TASK: Only the lines below starting at the one that contains "go_name : str_fits (gdName g);" and ending at the one that contains "Lemma len_mine (g" are to be reproduced, exactly and with both ends kept.
##### EXCERPTED DATA
(** ** Groups *)

Lemma times_enc {A B} (enc : A -> bytes) (f : A -> B) (rd : bytes -> result (B * bytes)) (l : list A) (r : bytes) :
  (forall x, x ∈ l -> forall q, rd (enc x ++ q) = Ok (f x, q)) -> (forall x, x ∈ l -> enc x <> []) ->
  times (len l) rd (concat (map enc l) ++ r) = Ok (map f l, r).
Proof.
  intros Hr Hn. unfold times. assert (length l <= length (concat (map enc l) ++ r))%nat as Hl.
  { rewrite length_app. clear Hr. induction l as [|x l IH]; cbn [map concat length]; [lia|]. rewrite length_app.
    assert (enc x <> []) as Hx by (apply Hn; by left). specialize (IH ltac:(intros; apply Hn; by right)). destruct (enc x); [done|cbn; lia]. }
  assert (forall n, (length l <= n)%nat -> read_n rd n (len l) (concat (map enc l) ++ r) = Ok (map f l, r)) as Hread; [|apply Hread; lia].
  clear Hn Hl. induction l as [|x l IH]; intros n Hl; [by destruct n|].
  destruct n as [|n]; [cbn in Hl; lia|]. cbn [map concat]. rewrite len_cons. cbn [read_n]. pose proof (len_nonneg l).
  rewrite (proj2 (Z.leb_gt (1 + len l) 0)) by lia. rewrite <- app_assoc, Hr by (by left). cbn [res_bind]. replace (1 + len l - 1) with (len l) by lia.
  rewrite IH; [done|intros; apply Hr; by right|cbn in Hl; lia].
Qed.

Lemma writeLen_cons (v : Z) : exists c t, writeLen v = c :: t.
Proof. unfold writeLen. repeat case_match; eauto. Qed.
Lemma writeString_some (s : bytes) : writeString s <> [].
Proof. unfold writeString. destruct (writeLen_cons (len s)) as (c & t & ->). done. Qed.

Record pending_ok (p : StreamPending) : Prop := {
  po_ms : is_u64 (pMS p); po_seq : is_u64 (pSeq p); po_time : is_u64 (DeliveryTime p); po_count : is_u64 (DeliveryCount p);
}.
Record consumer_ok (c : StreamConsumerData) : Prop := {
  co_name : str_fits (cName c); co_seen : is_u64 (SeenTime c); co_active : is_u64 (ActiveTime c);
}.

(** Ids are listed once and owned by a consumer of the group. *)
Record group_ok (g : StreamGroupData) : Prop := {
  go_name : str_fits (gdName g);
  go_nums : is_u64 (gLastMS g) /\ is_u64 (gLastSeq g) /\ is_u64 (gEntriesRead g);
  go_lens : is_u64 (len (Pending g)) /\ is_u64 (len (gdConsumers g));
  go_pending : Forall pending_ok (Pending g);
  go_consumers : Forall consumer_ok (gdConsumers g);
  go_ids : NoDup (map (fun p => (pMS p, pSeq p)) (Pending g));
  go_owners : Forall (fun p => pConsumer p ∈ map cName (gdConsumers g)) (Pending g);
}.

(** A consumer that was never active is marked by the largest time. *)
Definition norm_consumer (c : StreamConsumerData) : StreamConsumerData :=
  mkSC (cName c) (SeenTime c) (if ActiveTime c =? 0 then 2 ^ 64 - 1 else ActiveTime c).
Definition norm_group (g : StreamGroupData) : StreamGroupData :=
  mkSG (gdName g) (gLastMS g) (gLastSeq g) (gEntriesRead g) true (Pending g) (map norm_consumer (gdConsumers g)).

Lemma raw16_put (ms seq : Z) (r : bytes) : is_u64 ms -> is_u64 seq -> raw16 (put_id ms seq ++ r) = Ok (ms, seq, r).
Proof.
  intros Hm Hs. unfold raw16. rewrite readBytes_app by (apply len_put_id || lia). cbn [res_bind]. by destruct (put_id_read ms seq Hm Hs) as [-> ->].
Qed.

Lemma read_pending_ok (p : StreamPending) (r : bytes) : pending_ok p ->
  read_pending (write_pending p ++ r) = Ok (mkSP (pMS p) (pSeq p) (DeliveryTime p) (DeliveryCount p) [], r).
Proof.
  intros [Hm Hs Ht Hc]. unfold read_pending, write_pending. rewrite <- !app_assoc, raw16_put by done. cbn [res_bind].
  rewrite u64le_app, u64_id by done. cbn [res_bind]. by rewrite readMetaUint_writeLen.
Qed.

Lemma len_mine (g : StreamGroupData) (c : StreamConsumerData) : is_u64 (len (Pending g)) -> is_u64 (len (mine g c)).
Proof. unfold is_u64, mine, len. intros Hl. pose proof (List.filter_length_le (fun p => bytes_eqb (pConsumer p) (cName c)) (Pending g)). lia. Qed.

Lemma mine_elem (g : StreamGroupData) (c : StreamConsumerData) (p : StreamPending) : p ∈ mine g c <-> p ∈ Pending g /\ pConsumer p = cName c.
Proof.
  unfold mine. rewrite list_elem_of_In, filter_In, <- list_elem_of_In. unfold bytes_eqb. by rewrite bool_decide_eq_true.
Qed.

Lemma read_consumer_ok (g : StreamGroupData) (c : StreamConsumerData) (r : bytes) : group_ok g -> consumer_ok c ->
  read_consumer true (write_consumer g c ++ r) = Ok (norm_consumer c, map (fun p => (pMS p, pSeq p)) (mine g c), r).
Proof.
  intros Hg [Hn Hs Ha]. unfold read_consumer, write_consumer. rewrite <- !app_assoc, readString_writeString by done. cbn [res_bind].
  rewrite u64le_app, u64_id by done. cbn [res_bind]. rewrite u64le_app, u64_id by (unfold is_u64 in *; case_match; lia). cbn [res_bind].
  rewrite readMetaUint_writeLen by (apply len_mine, Hg). cbn [res_bind].
  rewrite (times_enc (fun p => put_id (pMS p) (pSeq p)) (fun p => (pMS p, pSeq p))); [done|..].
  - intros p Hp q. apply mine_elem in Hp as [Hp _]. destruct (proj1 (Forall_forall _ _) (go_pending _ Hg) p Hp) as [? ? _ _]. by rewrite raw16_put.
  - intros p _ E. pose proof (len_put_id (pMS p) (pSeq p)) as Hl. by rewrite E in Hl.
Qed.

Notation owner_list := (list (StreamConsumerData * list (Z * Z))).

Lemma owner_insert (ids : list (Z * Z)) (n : bytes) (m : gmap (Z * Z) bytes) (id : Z * Z) :
  foldl (fun m id => <[id := n]> m) m ids !! id = if decide (id ∈ ids) then Some n else m !! id.
Proof.
  revert m. induction ids as [|i ids IH]; intros m; cbn [foldl]; [by rewrite decide_False by apply not_elem_of_nil|]. rewrite IH.
  destruct (decide (id ∈ ids)); [by rewrite decide_True by (by right)|]. destruct (decide (id = i)) as [->|Hne].
  - by rewrite lookup_insert_eq, decide_True by (by left).
  - rewrite lookup_insert_ne by done. rewrite decide_False; [done|]. by rewrite elem_of_cons; intros [?|?].
Qed.

Lemma owners_spec (cs : owner_list) (id : Z * Z) (n : bytes) : (forall c, c ∈ cs -> id ∈ c.2 -> cName c.1 = n) -> (exists c, c ∈ cs /\ id ∈ c.2) -> owners cs !! id = Some n.
Proof.
  induction cs as [|c cs IH] using rev_ind; intros Hu (c0 & Hc0 & Hi); [by apply elem_of_nil in Hc0|].
  unfold owners. rewrite foldl_app. cbn [foldl]. rewrite owner_insert. destruct (decide (id ∈ c.2)) as [Hin|Hnin].
  - f_equal. apply Hu; [|done]. apply elem_of_app. right. by apply list_elem_of_singleton.
  - apply IH; [intros c' Hc'; apply Hu, elem_of_app; by left|]. exists c0. split; [|done]. apply elem_of_app in Hc0 as [?|Hx]; [done|].
    apply list_elem_of_singleton in Hx. by subst.
Qed.

Lemma group_owner (g : StreamGroupData) (p : StreamPending) : group_ok g -> p ∈ Pending g ->
  owners (map (fun c => (norm_consumer c, map (fun p => (pMS p, pSeq p)) (mine g c))) (gdConsumers g)) !! (pMS p, pSeq p) = Some (pConsumer p).
Proof.
  intros Hg Hp. apply owners_spec.
  - intros c (c0 & -> & Hc0)%list_elem_of_fmap Hi. cbn [fst snd norm_consumer cName] in *. apply list_elem_of_fmap in Hi as (p' & E & Hp').
    apply mine_elem in Hp' as [Hp' <-]. f_equal.
    apply list_elem_of_lookup in Hp as [i Hi]. apply list_elem_of_lookup in Hp' as [j Hj].
    assert (i = j) as -> by (eapply NoDup_lookup; [apply (go_ids _ Hg)|rewrite list_lookup_fmap, Hi; reflexivity|rewrite list_lookup_fmap, Hj; cbn; by rewrite E]).
    congruence.
  - pose proof (proj1 (Forall_forall _ _) (go_owners _ Hg) p Hp) as Ho. apply list_elem_of_fmap in Ho as (c & E & Hc).
    eexists. split; [apply list_elem_of_fmap; exists c; by split|]. cbn [snd]. apply list_elem_of_fmap. exists p. split; [done|]. by apply mine_elem.
Qed.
##########
ANSWER BOX:
  go_name : str_fits (gdName g);
  go_nums : is_u64 (gLastMS g) /\ is_u64 (gLastSeq g) /\ is_u64 (gEntriesRead g);
  go_lens : is_u64 (len (Pending g)) /\ is_u64 (len (gdConsumers g));
  go_pending : Forall pending_ok (Pending g);
  go_consumers : Forall consumer_ok (gdConsumers g);
  go_ids : NoDup (map (fun p => (pMS p, pSeq p)) (Pending g));
  go_owners : Forall (fun p => pConsumer p ∈ map cName (gdConsumers g)) (Pending g);
}.

(** A consumer that was never active is marked by the largest time. *)
Definition norm_consumer (c : StreamConsumerData) : StreamConsumerData :=
  mkSC (cName c) (SeenTime c) (if ActiveTime c =? 0 then 2 ^ 64 - 1 else ActiveTime c).
Definition norm_group (g : StreamGroupData) : StreamGroupData :=
  mkSG (gdName g) (gLastMS g) (gLastSeq g) (gEntriesRead g) true (Pending g) (map norm_consumer (gdConsumers g)).

Lemma raw16_put (ms seq : Z) (r : bytes) : is_u64 ms -> is_u64 seq -> raw16 (put_id ms seq ++ r) = Ok (ms, seq, r).
Proof.
  intros Hm Hs. unfold raw16. rewrite readBytes_app by (apply len_put_id || lia). cbn [res_bind]. by destruct (put_id_read ms seq Hm Hs) as [-> ->].
Qed.

Lemma read_pending_ok (p : StreamPending) (r : bytes) : pending_ok p ->
  read_pending (write_pending p ++ r) = Ok (mkSP (pMS p) (pSeq p) (DeliveryTime p) (DeliveryCount p) [], r).
Proof.
  intros [Hm Hs Ht Hc]. unfold read_pending, write_pending. rewrite <- !app_assoc, raw16_put by done. cbn [res_bind].
  rewrite u64le_app, u64_id by done. cbn [res_bind]. by rewrite readMetaUint_writeLen.
Qed.

Lemma len_mine (g : StreamGroupData) (c : StreamConsumerData) : is_u64 (len (Pending g)) -> is_u64 (len (mine g c)).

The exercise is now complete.